Je n'aurais pas quitté Bâle sans visiter la Bibliothèque. Je savais que Bâle est pour les Holbein ce que Francfort est pour les Albert Durer. A la Bibliothèque, en effet, c'est un nid, un tas, un encombrement; de quelque côté qu'on se tourne, tout est Holbein. Il y a Luther, il y a Erasme, il y a Mélanchthon, il y a Catherine de Bora, il y a Holbein lui-même; il y a la femme de Holbein, belle femme d'une quarantaine d'années, encore charmante, qui a pleuré et qui rêve entre ses deux enfants pensifs, qui vous regarde comme une femme qui a souffert et qui pourtant vous donne envie de baiser son beau cou. Il y a aussi Thomas Morus avec toute sa famille, avec son père et ses enfants, avec son singe, car le grave chancelier aimait les singes. Et puis il y a deux Passions, l'une peinte, l'autre dessinée à la plume; deux Christ morts, admirables cadavres qui font tressaillir. Tout cela est de Holbein; tout cela est divin de réalité, de poésie et d'invention. J'ai toujours aimé Holbein; je trouve dans sa peinture les deux choses qui me touchent, la tristesse et la douceur.

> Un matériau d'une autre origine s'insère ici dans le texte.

Lemma cycle_run_keeps fuel (w : World) x w' :
  cycle_run H fuel w = Some (x, w') ->
  untouched w w' /\ (returns x = true -> samePending w w').
Proof.
  unfold cycle_run, Math_random, performance_now. intros Hrun.
  apply cycle_loop_spec in Hrun as (wl & Hp & He & Hu).
  apply passes_keep in Hp as (Hu' & Hs' & _ & _).
  split.
  - eapply untouched_trans; [|exact Hu].
    unfold untouched in *. cbn in *. exact Hu'.
  - intros Hret. eapply samePending_trans;
      [|eapply exit_keeps_pending; eauto].
    unfold samePending in *. cbn in *. exact Hs'.
Qed.

Lemma cycle_inv fuel (w : World) b w' :
  cycle H fuel w = Some (b, w') ->
  exists x, cycle_run H fuel w = Some (x, w') /\ b = returns x.
Proof.
  unfold cycle. destruct (cycle_run H fuel w) as [[x w1]|]; [|discriminate].
  intros Heq. injection Heq as <- <-. eauto.
Qed.

(** ** The timer invariant *)

Lemma remove_only (h : nat) : remove Nat.eq_dec h [h] = [].
Proof. cbn. destruct (Nat.eq_dec h h); congruence. Qed.

Lemma liveLoop_scheduled fuel (w w' : World) :
  liveLoop H fuel w = Some w' ->
  timers w = [] -> nothingPending w -> scheduled w'.
Proof.
  unfold liveLoop. intros Hrun Htimers Hpend.
  destruct (cycle H fuel w) as [[b w1]|] eqn:Hc; [|discriminate].
  apply cycle_inv in Hc as (x & Hc & ->).
  apply cycle_run_keeps in Hc as [(_ & Ht & _) Hs].
  destruct (returns x).
  - injection Hrun as <-. unfold scheduled, nothingPending in *. cbn.
    rewrite Ht, Htimers. split; [reflexivity|].
    split; [intros h Hh; injection Hh as <-; lia|].
    intros _. destruct (Hs eq_refl) as [-> ->]. exact Hpend.
  - injection Hrun as <-. unfold scheduled. cbn.
    rewrite Ht, Htimers. split; [reflexivity|].
    split; [discriminate|]. intros Hne. congruence.
Qed.

Lemma pause_scheduled (w : World) :
  scheduled w ->
  timers (pause w) = [] /\ liveLoopHandle (pause w) = None /\
  nextTimer (pause w) = nextTimer w /\
  queuedFacts (pause w) = queuedFacts w /\
  queuedError (pause w) = queuedError w /\
  tree (pause w) = tree w.
Proof.
  unfold scheduled, pause, clearTimeout. intros (Ht & _ & _).
  destruct (liveLoopHandle w) as [h|] eqn:Hh; cbn.
  - rewrite Ht, remove_only. tauto.
  - rewrite Hh. tauto.
Qed.

Lemma resume_scheduled (state : State) (w w' : World) :
  timers w = [] -> liveLoopHandle w = None ->
  (state = Running -> nothingPending w) ->
  resume state w = Some w' -> scheduled w'.
Proof.
  intros Ht Hh Hrun. unfold resume, scheduled, nothingPending.
  destruct state.
  - destruct (queuedError w); [|discriminate].
    intros Heq; injection Heq as <-. cbn. rewrite Ht, Hh.
    split; [reflexivity|]. split; [discriminate|congruence].
  - intros Heq; injection Heq as <-. cbn. rewrite Ht, Hh.
    split; [reflexivity|]. split; [discriminate|congruence].
  - intros Heq; injection Heq as <-. cbn. rewrite Ht, Hh.
    split; [reflexivity|]. split; [discriminate|congruence].
  - destruct (queuedFacts w); [|discriminate].
    intros Heq; injection Heq as <-. cbn. rewrite Ht, Hh.
    split; [reflexivity|]. split; [discriminate|congruence].
  - intros Heq; injection Heq as <-. cbn. rewrite Ht.
    split; [reflexivity|].
    split; [intros h Heq; injection Heq as <-; lia|].
    intros _. exact (Hrun eq_refl).
Qed.

Lemma onmessage_scheduled (cmd : AppToWorker) (w w' : World) :
  scheduled w -> onmessage cmd w = Some w' -> scheduled w'.
Proof.
  intros Hs. pose proof (pause_scheduled Hs) as (Ht & Hh & Hn & Hf & He & Htr).
  assert (Hrunning : inferState w = Running -> nothingPending (pause w)).
  { intros Hst. unfold nothingPending. rewrite Hf, He.
    apply Hs. unfold inferState in Hst.
    destruct (liveLoopHandle w); [discriminate|].
    flags w; discriminate. }
  assert (Hpaused : inferState w = Paused -> nothingPending (pause w)).
  { intros Hst. unfold nothingPending. rewrite Hf, He.
    unfold inferState in Hst. flags w; try discriminate. tauto. }
  unfold onmessage, dispatch.
  destruct cmd.
  - apply resume_scheduled; auto.
  - destruct (State_eqb (inferState w) Running) eqn:Hst.
    + apply resume_scheduled; auto. discriminate.
    + apply resume_scheduled; auto.
  - destruct (makeInitialDb cp); apply resume_scheduled; auto; discriminate.
  - destruct (State_eqb (inferState w) Paused) eqn:Hst.
    + apply resume_scheduled; auto. intros _. apply Hpaused.
      destruct (inferState w); try discriminate; reflexivity.
    + apply resume_scheduled; auto.
  - intros Heq; injection Heq as <-. unfold scheduled. cbn.
    rewrite Ht, Hh. split; [reflexivity|]. split; [discriminate|congruence].
Qed.

Lemma init_scheduled : scheduled (@init T).
Proof.
  unfold scheduled, nothingPending. cbn.
  split; [reflexivity|]. split; [discriminate|congruence].
Qed.

Lemma reachable_scheduled (w : World) : reachable H w -> scheduled w.
Proof.
  induction 1 as [|w ev w' Hr IH Hstep]; [apply init_scheduled|].
  destruct Hstep as [w cmd w' Hmsg|w h fuel w' Hin Hrun].
  - eapply onmessage_scheduled; eauto.
  - destruct IH as (Ht & Hlt & Hp).
    destruct (liveLoopHandle w) as [h'|] eqn:Hh;
      rewrite Ht in Hin; cbn in Hin; [|contradiction].
    destruct Hin as [->|[]].
    eapply liveLoop_scheduled; [exact Hrun| |].
    + unfold fire. cbn. rewrite Ht. apply remove_only.
    + unfold nothingPending, fire. cbn. apply Hp. discriminate.
Qed.

(** ** The return value of a slice *)

Lemma cycle_run_unfold fuel (w : World) :
  cycle_run H fuel w =
  cycle_loop H fuel (slice_limit H w) (slice_start H w) (slice_entry w).
Proof. reflexivity. Qed.





(** ** Quota and deadline *)



(** ** Commands *)

Lemma lastPosted_post (m : WorkerToApp) (w : World) :
  lastPosted (post m w) = Some m.
Proof.
  unfold lastPosted, post. cbn. rewrite map_app. cbn. apply last_last.
Qed.

Lemma lastPosted_last (l : list WorkerToApp) (m : WorkerToApp) (w : World) :
  outbox w = l ++ [m] -> lastPosted w = Some m.
Proof.
  intros Hout. unfold lastPosted. rewrite Hout, map_app. cbn.
  apply last_last.
Qed.

Lemma inferState_post (m : WorkerToApp) (w : World) :
  inferState (post m w) = inferState w.
Proof. reflexivity. Qed.

Lemma pause_disarmed (w : World) : liveLoopHandle w = None -> pause w = w.
Proof. unfold pause. intros ->. reflexivity. Qed.

(** [resume] posts one message, and its non-null assertions hold whenever
    it is called with the state inferred from the flags. *)
Lemma resume_posts (state : State) (w w' : World) :
  resume state w = Some w' -> exists m, outbox w' = outbox w ++ [m].
Proof.
  unfold resume. destruct state.
  - destruct (queuedError w); [|discriminate].
    intros Heq; injection Heq as <-. cbn. eauto.
  - intros Heq; injection Heq as <-. cbn. eauto.
  - intros Heq; injection Heq as <-. cbn. eauto.
  - destruct (queuedFacts w); [|discriminate].
    intros Heq; injection Heq as <-. cbn. eauto.
  - intros Heq; injection Heq as <-. cbn. eauto.
Qed.

Lemma outbox_pause (w : World) : outbox (pause w) = outbox w.
Proof. unfold pause. destruct (liveLoopHandle w); reflexivity. Qed.

Lemma onmessage_posts (cmd : AppToWorker) (w w' : World) :
  onmessage cmd w = Some w' -> exists m, outbox w' = outbox w ++ [m].
Proof.
  unfold onmessage, dispatch. rewrite <- (outbox_pause w).
  destruct cmd.
  - apply resume_posts.
  - destruct (State_eqb _ _); apply resume_posts.
  - destruct (makeInitialDb cp); intros Hr; apply resume_posts in Hr;
      exact Hr.
  - destruct (State_eqb _ _); intros Hr; apply resume_posts in Hr;
      destruct Hr as [m Hm]; exists m; rewrite Hm; reflexivity.
  - intros Heq; injection Heq as <-. cbn. eauto.
Qed.

(** Every command is answered: [onmessage] never trips on a null. *)
Lemma onmessage_total (cmd : AppToWorker) (w : World) :
  exists w', onmessage cmd w = Some w'.
Proof.
  assert (Hecho : exists w', resume (inferState w) (pause w) = Some w').
  { unfold inferState, pause, resume.
    destruct (liveLoopHandle w) eqn:Hh; cbn; [eauto|].
    destruct (queuedError w) eqn:He; [eauto|].
    destruct (queuedFacts w) eqn:Hf; [eauto|].
    destruct (tree w); eauto. }
  unfold onmessage, dispatch. destruct cmd.
  - exact Hecho.
  - destruct (State_eqb _ _); [cbn; eauto|exact Hecho].
  - destruct (makeInitialDb cp); cbn; eauto.
  - destruct (State_eqb _ _); [cbn; eauto|exact Hecho].
  - eauto.
Qed.

(** C4.  From any world whatever, [reset] is answered, and leaves every
    variable of the worker at its initial value: zero counters, no tree, an
    empty path, no program, nothing queued, no timer held (the one held
    before is cancelled); it posts [reset] with the zero counters, and the
    state inferred afterwards is [Done], as before any program was
    loaded. *)
Theorem reset_total (w : World) :
  exists w',
    onmessage Reset w = Some w' /\
    stats w' = zeroStats /\
    tree w' = None /\ path w' = [] /\
    program w' = None /\
    queuedFacts w' = None /\ queuedError w' = None /\
    liveLoopHandle w' = None /\
    (forall h, liveLoopHandle w = Some h -> ~ In h (timers w')) /\
    outbox w' = outbox w ++ [MsgReset zeroStats] /\
    inferState w' = Done /\
    inferState w' = inferState (@blank T) /\
    (program w', queuedFacts w', queuedError w', stats w', tree w', path w',
     liveLoopHandle w') =
    (program (@blank T), queuedFacts (@blank T), queuedError (@blank T),
     stats (@blank T), tree (@blank T), path (@blank T),
     liveLoopHandle (@blank T)).
Proof.
  unfold onmessage, dispatch, pause, clearTimeout.
  destruct (liveLoopHandle w) as [h|] eqn:Hh.
  - eexists. split; [reflexivity|]. cbn. repeat split.
    intros h' Heq. injection Heq as <-. apply remove_In.
  - eexists. split; [reflexivity|]. cbn. rewrite Hh. repeat split;
      try discriminate; unfold inferState; cbn; rewrite Hh; reflexivity.
Qed.

(** C5.  In state [Error] each of [start], [stop] and [status] posts
    [error] with the queued message and the current counters and changes
    nothing else in the world: the message stays queued, counters, tree,
    path and program stay, no timer is armed, and the state is [Error]
    again.  From a reachable world in state [Error] no timer is pending, so
    the only events that lead out of [Error] are [load] and [reset]. *)
Theorem error_echo (w : World) (cmd : AppToWorker)
  (Hstate : inferState w = Error)
  (Hcmd : cmd = Start \/ cmd = Stop \/ cmd = Status) :
  exists message,
    queuedError w = Some message /\
    onmessage cmd w = Some (post (MsgError (stats w) message) w) /\
    inferState (post (MsgError (stats w) message) w) = Error /\
    liveLoopHandle w = None /\
    (reachable H w ->
     forall ev w',
       step H w ev w' -> inferState w' <> Error ->
       ev = Message Reset \/ exists cp, ev = Message (Load cp)).
Proof.
  pose proof Hstate as Hflags. unfold inferState in Hflags.
  destruct (liveLoopHandle w) eqn:Hh; [discriminate|].
  destruct (queuedError w) as [message|] eqn:He;
    [|flags w; discriminate].
  assert (Hecho : forall c, c = Start \/ c = Stop \/ c = Status ->
            onmessage c w = Some (post (MsgError (stats w) message) w)).
  { intros c Hc. unfold onmessage. rewrite Hstate, (pause_disarmed w Hh).
    destruct Hc as [->|[->| ->]]; cbn; rewrite He; reflexivity. }
  exists message. split; [reflexivity|]. split; [apply Hecho; exact Hcmd|].
  split; [rewrite inferState_post; exact Hstate|]. split; [reflexivity|].
  intros Hreach ev w' Hstep Hout.
  destruct Hstep as [w cmd' w' Hmsg|w h fuel w' Hin Hrun].
  - destruct cmd'; eauto;
      rewrite Hecho in Hmsg by tauto; injection Hmsg as <-;
      rewrite inferState_post in Hout; contradiction.
  - apply reachable_scheduled in Hreach. destruct Hreach as (Ht & _).
    rewrite Hh in Ht. rewrite Ht in Hin. contradiction.
Qed.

Outre les tableaux, la Bibliothèque a des meubles; force bronzes romains trouvés à Augst, un coffre chinois, une tapisserie-portière de Venise, une prodigieuse armoire du seizième siècle (dont on a déjà offert douze mille francs, me disait mon guide), et enfin la table de la Diète des treize cantons. C'est une magnifique table du seizième siècle, portée par des guivres, des lions et des satyres qui soutiennent le blason de Bâle, ciselée aux armes des cantons, incrustée d'étain, de nacre et d'ivoire; table autour de laquelle méditaient ces avoyers et ces landammans redoutés des empereurs; table qui faisait lire à ces gouverneurs d'hommes cette solennelle inscription: Supra naturam præsto est Deus. – Elle est, du reste, en mauvais état. La bibliothèque de Bâle est assez mal tenue; les objets y sont rangés comme des écailles d'huîtres. J'ai vu sur un bahut un petit tableau de Rubens qui est posé debout contre une pile de bouquins, et qui a déjà dû tomber bien des fois, car le cadre est tout brisé. – Vous voyez qu'il y a un peu de tout dans cette bibliothèque, des tableaux, des meubles, des étoffes rares; il y a aussi quelques livres.
Mon ami, j'arrête ici cette lettre, griffonnée, comme vous le pouvez voir, sur je ne sais quel papyrus égyptien plus poreux et plus altéré qu'une éponge. Voici un supplice que j'enregistre parmi ceux que je ne souhaite pas à mes pires ennemis: écrire avec une plume qui crache sur du papier qui boit.